(** * photoswipe-slideshow: the slideshow plugin for PhotoSwipe v5

    A shallow embedding of [src/photoswipe-slideshow.esm.js]: the class
    [PhotoSwipeSlideshow], the browser objects it talks to (timers, local
    storage, the progress bar, the wake lock) and the events that drive it.

    - JavaScript numbers are IEEE 754 binary64 values, so they are the
      primitive floats of Rocq, which are the same format.
    - A method is a function on [World], the plugin object together with the
      parts of the document, the window and the gallery it reads or writes.
    - Code that the browser runs later (timeout callbacks, listeners, promise
      reactions) is a function of its own, run by an [event]; timeouts may
      expire in any order, promises may settle at any time.
    - The elements registered in 'uiRegister' (the two icons, the progress
      bar) are in the document whenever a method runs, and [pswp] is the open
      gallery; the [.pswp__counter] element may be missing, as the code
      allows.
    - The page answers as a browser does where the code relies on it: the
      gallery's counter element writes its own text into [.pswp__counter] on
      every 'change', and a style drops an assigned transition duration that
      is not a CSS time. *)

From Stdlib Require Import Bool List ZArith PArith Lia String.
From Stdlib Require Import Floats.
Import ListNotations.

(** ** JavaScript numbers *)

Module JS.

Definition number := float.

(** [isNaN(x)] on a number. *)
Definition isNaN (x : number) : bool := PrimFloat.is_nan x.

(** ToBoolean on a number: [0], [-0] and [NaN] are falsy. *)
Definition truthy (x : number) : bool :=
  negb (PrimFloat.is_zero x || PrimFloat.is_nan x).

(** [a || b] on numbers. *)
Definition or (a b : number) : number := if truthy a then a else b.

(** [a != b] on numbers. *)
Definition neq (a b : number) : bool := negb (PrimFloat.eqb a b).

(** [Math.max(a, b)]: NaN if either is NaN, and [+0] is larger than [-0]. *)
Definition Math_max (a b : number) : number :=
  if isNaN a || isNaN b then PrimFloat.nan
  else if PrimFloat.ltb a b then b
  else if PrimFloat.ltb b a then a
  else if PrimFloat.get_sign a then b else a.

(** [Math.min(a, b)]: NaN if either is NaN, and [-0] is smaller than [+0]. *)
Definition Math_min (a b : number) : number :=
  if isNaN a || isNaN b then PrimFloat.nan
  else if PrimFloat.ltb a b then a
  else if PrimFloat.ltb b a then b
  else if PrimFloat.get_sign b then b else a.

End JS.

(** ** Constants *)

Definition INT32_MAX : JS.number := 2147483647%float.

(** [Math.min(Math.max(newDelay, 1000), INT32_MAX)] *)
Definition clampDelay (newDelay : JS.number) : JS.number :=
  JS.Math_min (JS.Math_max newDelay 1000%float) INT32_MAX.

(** The requested delay lies within the two bounds. *)
Definition inBounds (d : JS.number) : bool :=
  PrimFloat.leb 1000%float d && PrimFloat.leb d INT32_MAX.

(** ** The gallery's slide content *)

Local Open Scope string_scope.

(** The fields of a video element that the plugin reads. *)
Record HTMLMediaElement := {
  paused : bool;
  duration : JS.number;
  currentTime : JS.number;
  ended : bool;
  readyState : Z;
  networkState : Z
}.

(** Constants of the browser's [HTMLMediaElement] interface. *)
Definition HAVE_ENOUGH_DATA : Z := 4.
Definition NETWORK_IDLE : Z := 1.
Definition NETWORK_LOADING : Z := 2.

(** [pswp.currSlide.content]: [data_type] is [content.data.type] ([None] when
    [data] or [type] is missing), [isLoading] the result of
    [content.isLoading()]. *)
Record Content := {
  data_type : option string;
  element : HTMLMediaElement;
  isLoading : bool
}.

(** ** Browser objects *)

(** The three callbacks the plugin hands to [setTimeout]. *)
Inductive callback :=
| NextSlide                                        (* lines 281-288 *)
| ShowProgressBar (currentSlideTimeout : JS.number)  (* lines 292-296 *)
| Recheck.                                         (* lines 299-301 *)

Record timer := {
  timer_id : positive;
  timer_callback : callback;
  timer_delay : JS.number
}.

(** A wake lock sentinel handed out by [navigator.wakeLock.request]. *)
Definition sentinel := nat.

(** Calls made to the wake lock interfaces, in order. *)
Inductive wakeLockCall :=
| SetKeepAwake (b : bool)      (* screen.keepAwake = b *)
| Request                      (* navigator.wakeLock.request('screen') *)
| Release (h : sentinel).      (* sentinel.release() *)

(** The text of the [.pswp__counter] element. *)
Inductive counterHTML :=
| SlideCounter                 (* what the gallery wrote *)
| Seconds (s : JS.number).     (* `${s}s` *)

Record ProgressBar := {
  bar_running : bool;                           (* class 'running' *)
  transitionTimingFunction : option string;
  transitionDuration : option JS.number;        (* `${n}ms` *)
  opacity : option JS.number
}.

Record Document := {
  progressBar : ProgressBar;                    (* .pswp__progress-bar *)
  icn_stop_display : string;                    (* #pswp__icn-stop *)
  icn_play_display : string;                    (* #pswp__icn-play *)
  pswp_counter : option counterHTML             (* .pswp__counter, if any *)
}.

Record Window := {
  localStorage : option JS.number;   (* item 'pswp_delay', read by Number() *)
  timers : list timer;               (* pending timeouts *)
  nextTimer : positive;              (* the handle setTimeout returns next *)
  screen_keepAwake : option bool;    (* screen.keepAwake, if 'keepAwake' in screen *)
  navigator_wakeLock : bool;         (* 'wakeLock' in navigator *)
  wakeLockCalls : list wakeLockCall;
  pendingRequests : nat;             (* request() promises not yet settled *)
  pendingReleases : nat;             (* release() promises not yet settled *)
  releaseListeners : list sentinel   (* sentinels carrying the 'release' listener *)
}.

Record Gallery := {
  currSlide : Content;               (* pswp.currSlide.content *)
  listeners : nat                    (* 'change' and 'close' listeners from init() *)
}.

(** ** The plugin object *)

Record Options := {
  defaultDelayMs : JS.number;
  playPauseButtonOrder : Z;
  progressBarPosition : string;
  progressBarTransition : string;
  restartOnSlideChange : bool;
  autoHideProgressBar : bool
}.

Definition defaultOptions : Options := {|
  defaultDelayMs := 4000%float;
  playPauseButtonOrder := 6;
  progressBarPosition := "top";
  progressBarTransition := "ease";
  restartOnSlideChange := false;
  autoHideProgressBar := true
|}.

Record PhotoSwipeSlideshow := {
  options : Options;
  slideshowIsRunning : bool;
  slideshowTimerID : option positive;
  wakeLockIsRunning : bool;
  wakeLockSentinel : option sentinel
}.

(** Everything a method of the plugin can read or write. *)
Record World := {
  this : PhotoSwipeSlideshow;
  document : Document;
  window : Window;
  pswp : Gallery
}.

(** *** Field updates *)

Definition set_this (f : PhotoSwipeSlideshow -> PhotoSwipeSlideshow) (w : World) : World :=
  {| this := f (this w); document := document w; window := window w; pswp := pswp w |}.

Definition set_document (f : Document -> Document) (w : World) : World :=
  {| this := this w; document := f (document w); window := window w; pswp := pswp w |}.

Definition set_window (f : Window -> Window) (w : World) : World :=
  {| this := this w; document := document w; window := f (window w); pswp := pswp w |}.

Definition set_pswp (f : Gallery -> Gallery) (w : World) : World :=
  {| this := this w; document := document w; window := window w; pswp := f (pswp w) |}.

Definition with_defaultDelayMs (d : JS.number) (o : Options) : Options :=
  {| defaultDelayMs := d;
     playPauseButtonOrder := playPauseButtonOrder o;
     progressBarPosition := progressBarPosition o;
     progressBarTransition := progressBarTransition o;
     restartOnSlideChange := restartOnSlideChange o;
     autoHideProgressBar := autoHideProgressBar o |}.

Definition with_options (f : Options -> Options) (p : PhotoSwipeSlideshow) :=
  {| options := f (options p);
     slideshowIsRunning := slideshowIsRunning p;
     slideshowTimerID := slideshowTimerID p;
     wakeLockIsRunning := wakeLockIsRunning p;
     wakeLockSentinel := wakeLockSentinel p |}.

Definition with_slideshowIsRunning (b : bool) (p : PhotoSwipeSlideshow) :=
  {| options := options p;
     slideshowIsRunning := b;
     slideshowTimerID := slideshowTimerID p;
     wakeLockIsRunning := wakeLockIsRunning p;
     wakeLockSentinel := wakeLockSentinel p |}.

Definition with_slideshowTimerID (i : option positive) (p : PhotoSwipeSlideshow) :=
  {| options := options p;
     slideshowIsRunning := slideshowIsRunning p;
     slideshowTimerID := i;
     wakeLockIsRunning := wakeLockIsRunning p;
     wakeLockSentinel := wakeLockSentinel p |}.

Definition with_wakeLockIsRunning (b : bool) (p : PhotoSwipeSlideshow) :=
  {| options := options p;
     slideshowIsRunning := slideshowIsRunning p;
     slideshowTimerID := slideshowTimerID p;
     wakeLockIsRunning := b;
     wakeLockSentinel := wakeLockSentinel p |}.

Definition with_wakeLockSentinel (h : option sentinel) (p : PhotoSwipeSlideshow) :=
  {| options := options p;
     slideshowIsRunning := slideshowIsRunning p;
     slideshowTimerID := slideshowTimerID p;
     wakeLockIsRunning := wakeLockIsRunning p;
     wakeLockSentinel := h |}.

Definition with_progressBar (f : ProgressBar -> ProgressBar) (d : Document) :=
  {| progressBar := f (progressBar d);
     icn_stop_display := icn_stop_display d;
     icn_play_display := icn_play_display d;
     pswp_counter := pswp_counter d |}.

Definition with_icons (stop play : string) (d : Document) :=
  {| progressBar := progressBar d;
     icn_stop_display := stop;
     icn_play_display := play;
     pswp_counter := pswp_counter d |}.

Definition with_pswp_counter (c : option counterHTML) (d : Document) :=
  {| progressBar := progressBar d;
     icn_stop_display := icn_stop_display d;
     icn_play_display := icn_play_display d;
     pswp_counter := c |}.

Definition with_localStorage (v : option JS.number) (x : Window) :=
  {| localStorage := v;
     timers := timers x;
     nextTimer := nextTimer x;
     screen_keepAwake := screen_keepAwake x;
     navigator_wakeLock := navigator_wakeLock x;
     wakeLockCalls := wakeLockCalls x;
     pendingRequests := pendingRequests x;
     pendingReleases := pendingReleases x;
     releaseListeners := releaseListeners x |}.

Definition with_timers (ts : list timer) (n : positive) (x : Window) :=
  {| localStorage := localStorage x;
     timers := ts;
     nextTimer := n;
     screen_keepAwake := screen_keepAwake x;
     navigator_wakeLock := navigator_wakeLock x;
     wakeLockCalls := wakeLockCalls x;
     pendingRequests := pendingRequests x;
     pendingReleases := pendingReleases x;
     releaseListeners := releaseListeners x |}.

^^^^^^^^

About this task: Retype the records above, but only those lines that fall between the line containing "Definition defaultOptions : Options" and the line containing "w; pswp := f", with both of those lines included, exactly as written.

Answer to the problem:
Definition defaultOptions : Options := {|
  defaultDelayMs := 4000%float;
  playPauseButtonOrder := 6;
  progressBarPosition := "top";
  progressBarTransition := "ease";
  restartOnSlideChange := false;
  autoHideProgressBar := true
|}.

Record PhotoSwipeSlideshow := {
  options : Options;
  slideshowIsRunning : bool;
  slideshowTimerID : option positive;
  wakeLockIsRunning : bool;
  wakeLockSentinel : option sentinel
}.

(** Everything a method of the plugin can read or write. *)
Record World := {
  this : PhotoSwipeSlideshow;
  document : Document;
  window : Window;
  pswp : Gallery
}.

(** *** Field updates *)

Definition set_this (f : PhotoSwipeSlideshow -> PhotoSwipeSlideshow) (w : World) : World :=
  {| this := f (this w); document := document w; window := window w; pswp := pswp w |}.

Definition set_document (f : Document -> Document) (w : World) : World :=
  {| this := this w; document := f (document w); window := window w; pswp := pswp w |}.

Definition set_window (f : Window -> Window) (w : World) : World :=
  {| this := this w; document := document w; window := f (window w); pswp := pswp w |}.

Definition set_pswp (f : Gallery -> Gallery) (w : World) : World :=
  {| this := this w; document := document w; window := window w; pswp := f (pswp w) |}.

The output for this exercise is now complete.